A 48-year-old woman presented to the emergency department with anorexia, weight loss and left flank pain with a few months of evolution. Physical examination revealed left flank tenderness. Blood results showed leukocytosis and elevated C-reactive protein. Relevant medical history included urolithiasis and recurrent urinary tract infections.
An abdominal radiogram obtained outside our institution revealed radiopaque branching densities overlying the left renal outline with the shape of the renal pelvis and calyces, compatible with a left staghorn calculus. Suspecting complicated pyelonephritis, an abdominopelvic computed tomography (CT) was requested. Topogram (figure 1) and unenhanced CT images (figure 2) confirmed the findings described for the abdominal X-ray. Contrast-enhanced CT images showed an enlarged left kidney with multiple hypodense rounded spaces, some with air-fluid levels, consistent with dilated calyces, surrounded by a thin rim of renal parenchyma – bear paw sign (figure 3a). There was also perinephric fat stranding and thickening of the Gerota, Zuckerkandl's, and lateroconal fasciae (figure 3a, b, and c). Some perinephric fluid collections were present, one of them being in contact with the descending colon, which was thickened (figure 3b and c). Excretory phase images were obtained and there was no visible left renal contrast excretion.
Xanthogranulomatous pyelonephritis (XGP) is a severe and uncommon chronic granulomatous infection that destroys renal parenchyma and results in loss of renal function . It is believed to result from an atypical, incomplete immune response to a subacute/chronic bacterial infection, usually in the setting of obstructive renal stones, that causes the parenchyma to be replaced by lipid-laden macrophages [1,2]. The most commonly involved organisms are Proteus mirabilis and Escherichia coli [3,4]. The disease can be confined to the kidney or may involve adjacent structures.
It is predominantly a unilateral disease, with no predilection for either kidney. XGP can be diffuse or focal; the diffuse form represents about 85-90% of cases [1,5]. Middle-aged female patients with a history of recurrent urinary tract infections (UTI) are most frequently affected, but XGP can occur at any age and affect both genders [4,6]. Almost all patients are symptomatic but clinical presentation is highly variable and nonspecific. The most frequently reported symptoms are fever, flank pain, dysuria, malaise, anorexia, and weight loss [1,2,4,6]. Laboratory results may show leukocytosis, anaemia, and elevated erythrocyte sedimentation rate [1,4,6]. Urinalysis is usually compatible with a UTI .

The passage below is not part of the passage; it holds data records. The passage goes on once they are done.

(** * The argument text in the log *)




(** * Saved tasks are listed *)

Lemma dict_set_in {V : Type} (k : string) (v : V) (d : dict V) :
  In (k, v) (dict_set k v d).
Proof.
  induction d as [|[k0 v0] d IH]; simpl; [now left|].
  destruct (String.eqb k0 k) eqn:E; simpl; [|now right].
  left. apply String.eqb_eq in E. now subst.
Qed.

(** Whatever the tasks file held before, after [save_nash_task n p s] the
    report of [list_nash_tasks] shows the name [n] followed by what was saved
    with it: the note [(no scripts)], or the number of scripts and the name
    and type of each script of [s] in list order. *)
Theorem saved_task_is_listed (n p : string) (s : option (list script))
    (f : tasks_file) :
  occurs_in_order (listing_fields (n, saved_task p s))
    (list_nash_tasks (snd (save_nash_task n p s f))).
Proof.
  rewrite save_nash_task_file.
  match goal with
  | |- context [dict_set n (saved_task p s) ?b] => set (before := b)
  end.
  clearbody before.
  destruct (in_split _ _ (dict_set_in n (saved_task p s) before))
    as (l1 & l2 & Hsplit).
  rewrite Hsplit.
  unfold list_nash_tasks. cbn [path_exists negb json_load].
  destruct (l1 ++ (n, saved_task p s) :: l2)%list as [|x l] eqn:E; [now destruct l1|].
  rewrite <- E.
  rewrite (fold_left_append list_task_entry list_task_entry_acc).
  rewrite map_app. cbn [map].
  apply occurs_in_order_append. apply occurs_in_order_prepend.
  generalize (map (list_task_entry "") l2). intros rest.
  induction l1 as [|y l1 IH] in |- *.
  - cbn [map app]. rewrite concat_empty_cons.
    apply occurs_in_order_append. apply list_task_entry_fields.
  - cbn [map app]. rewrite concat_empty_cons.
    apply occurs_in_order_prepend. exact IH.
Qed.
(** * Hamilton function modifiers: decorators that compile functions to DAG nodes

    A shallow embedding of [hamilton/function_modifiers.py].  Python dicts
    that the code only looks up are finite maps ([gmap]); dicts the code
    iterates over are association lists in insertion order.  Raising an
    exception is the [Raise] branch of [Result]. *)

From Stdlib Require Import ZArith String Ascii List Bool Lia DecimalString.
From stdpp Require Import base option gmap strings list fin_maps.

Open Scope string_scope.

(** ** Python values and exceptions *)

Module Py.

(** The scalar (hashable) values that flow through configurations and
    fixed parameter values. *)
Inductive Scalar :=
| SNone
| SBool (b : bool)
| SInt (z : Z)
| SStr (s : string).

#[export] Instance Scalar_eq_dec : EqDecision Scalar.
Proof. solve_decision. Defined.

(** [bool] is a subclass of [int]: [True == 1] and [False == 0]. *)
Definition as_number (v : Scalar) : option Z :=
  match v with
  | SBool b => Some (if b then 1%Z else 0%Z)
  | SInt z => Some z
  | _ => None
  end.

(** Python's [a == b] on scalars. *)
Definition py_eq (a b : Scalar) : bool :=
  match a, b with
  | SNone, SNone => true
  | SStr s, SStr t => String.eqb s t
  | _, _ =>
      match as_number a, as_number b with
      | Some x, Some y => Z.eqb x y
      | _, _ => false
      end
  end.

Lemma py_eq_sym a b : py_eq a b = py_eq b a.
Proof.
  destruct a, b; simpl; try done; try apply Z.eqb_sym.
  apply String.eqb_sym.
Qed.

(** [isinstance(v, str)] *)
Definition is_str (v : Scalar) : bool :=
  match v with SStr _ => true | _ => false end.

(** A value given for a tag, which can be any object: a scalar, or a list
    of scalars, which is not hashable. *)
Inductive TagValue :=
| Plain (v : Scalar)
| ListOf (items : list Scalar).

#[export] Instance TagValue_eq_dec : EqDecision TagValue.
Proof. solve_decision. Defined.

(** [isinstance(value, str)] on the value of a tag. *)
Definition is_str_value (value : TagValue) : bool :=
  match value with
  | Plain v => is_str v
  | ListOf _ => false
  end.
(** * Inventory reservation API: reservation lifecycle

    A shallow embedding of the reservation core of the service:
    the two tables of [migration.sql] with their CHECK constraints, the
    stored function [create_reservation_atomic], the PostgREST statements
    issued by [ReservationRepository] and [ItemRepository], and the
    [ReservationService] / [ItemService] / [MaintenanceService] operations
    built on them; and of the HTTP layer that serves them: the response
    factory, [asyncHandler], the validation and error middleware, the three
    controllers and the order in which the application runs them.

    Conventions.
    - Timestamps are integers (milliseconds since the epoch); [toISOString]
      and [new Date(string)] are inverse to each other on them and are
      transparent here.
    - SQL INTEGER and JS numbers holding quantities are integers of [Z], and
      VARCHAR(255) columns are strings: the range of INTEGER and the length
      limit are not modelled (request validation enforces them upstream).
    - A table is a finite map from its PRIMARY KEY (the [id] column) to the
      remaining columns; a row as PostgREST returns it is the pair of the key
      and those columns.
    - Calls to [logger] have no effect on results or stored state and are
      left out.
    - The zod schemas of the routes are not modelled: the validation
      middleware is modelled for an arbitrary schema, and a controller takes
      the request as the schema of its route lets it through. *)

From Stdlib Require Import ZArith String Lia.
From stdpp Require Import gmap strings list fin_maps pretty.

Local Open Scope Z_scope.

Abbreviation uuid := positive (only parsing).
Abbreviation timestamp := Z (only parsing).

(** ** Domain types ([reservation.types.ts], [item.types.ts], [error.types.ts]) *)

Inductive ReservationStatus := PENDING | CONFIRMED | CANCELLED | EXPIRED.

#[global] Instance ReservationStatus_eq_dec : EqDecision ReservationStatus.
Proof. solve_decision. Defined.

Definition status_name (s : ReservationStatus) : string :=
  match s with
  | PENDING => "PENDING"
  | CONFIRMED => "CONFIRMED"
  | CANCELLED => "CANCELLED"
  | EXPIRED => "EXPIRED"
  end.

Inductive ErrorCode :=
| VALIDATION_ERROR
| INVALID_INPUT
| ITEM_NOT_FOUND
| RESERVATION_NOT_FOUND
| INSUFFICIENT_QUANTITY
| RESERVATION_EXPIRED
| INVALID_STATUS_TRANSITION
| CONFIRMATION_FAILED
| CANCELLATION_FAILED
| DATABASE_ERROR
| INTERNAL_ERROR.

#[global] Instance ErrorCode_eq_dec : EqDecision ErrorCode.
Proof. solve_decision. Defined.

(** Values stored in the [details] record of an [AppError]. *)
Inductive JsValue :=
| JsNumber (n : Z)
| JsStatus (s : ReservationStatus)
| JsDate (t : timestamp).

(** What a [throw] can carry: an [AppError] (code, message, HTTP status,
    optional details) or a plain [Error] with its message. *)
Inductive Exception :=
| AppError (code : ErrorCode) (message : string) (statusCode : Z)
           (details : option (list (string * JsValue)))
| Error (message : string).

(** Both are instances of the JS class [Error]. *)
Definition instanceof_Error (e : Exception) : bool :=
  match e with
  | AppError _ _ _ _ => true
  | Error _ => true
  end.

Module ItemRow.
(** Columns of [items] other than the key [id]. *)
Record t := mk {
  name : string;
  total_quantity : Z;
  created_at : timestamp;
  updated_at : timestamp
}.
End ItemRow.

Module Item.
Record t := mk {
  id : uuid;
  name : string;
  totalQuantity : Z;
  createdAt : timestamp;
  updatedAt : timestamp
}.
End Item.

Module ItemWithAvailability.
(** [interface ItemWithAvailability extends Item]: the fields of the item
    and the three derived quantities. *)
Record t := mk {
  item : Item.t;
  availableQuantity : Z;
  reservedQuantity : Z;
  confirmedQuantity : Z
}.
End ItemWithAvailability.

Module ReservationRow.
(** Columns of [reservations] other than the key [id]. *)
Record t := mk {
  item_id : uuid;
  customer_id : string;
  quantity : Z;
  status : ReservationStatus;
  expires_at : timestamp;
  created_at : timestamp;
  confirmed_at : option timestamp;
  cancelled_at : option timestamp;
  expired_at : option timestamp
}.
End ReservationRow.

Module Reservation.
Record t := mk {
  id : uuid;
  itemId : uuid;
  customerId : string;
  quantity : Z;
  status : ReservationStatus;
  expiresAt : timestamp;
  createdAt : timestamp;
  confirmedAt : option timestamp;
  cancelledAt : option timestamp;
  expiredAt : option timestamp
}.
End Reservation.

Abdominal radiogram usually reveals renal calculi . Although ultrasound findings may be characteristic, the preferred imaging method is an enhanced CT of the abdomen and pelvis. CT typically reveals a non or poorly functioning kidney, diffuse enlargement of the kidney, a contracted renal pelvis with a staghorn calculus, dilated calyces with thinning of the cortex (bear paw sign), and perinephric inflammatory changes [1-6]. Extrarenal involvement may present as perirenal abscesses, which can involve adjacent organs (psoas muscle, pancreas, colon) [1,3,4,6].
With diffuse XGP, CT allows a confident diagnosis in most cases because of the presence of a highly specific set of features . When typical findings are not present, as is the case of focal XGP, the diagnosis is more challenging, and other entities, such as renal abscess or carcinoma, need to be considered [3,4].
XGP is associated with high mortality if untreated . Preoperative management with antibiotics and early surgical intervention (partial or total nephrectomy) are key factors for successful treatment , with CT playing a key role in adequate preoperative planning due to accurate assessment of the extrarenal involvement if present .
This patient was submitted to nephrectomy and the pathological examination confirmed the suggested imaging diagnosis.
Written informed patient consent for publication has been obtained.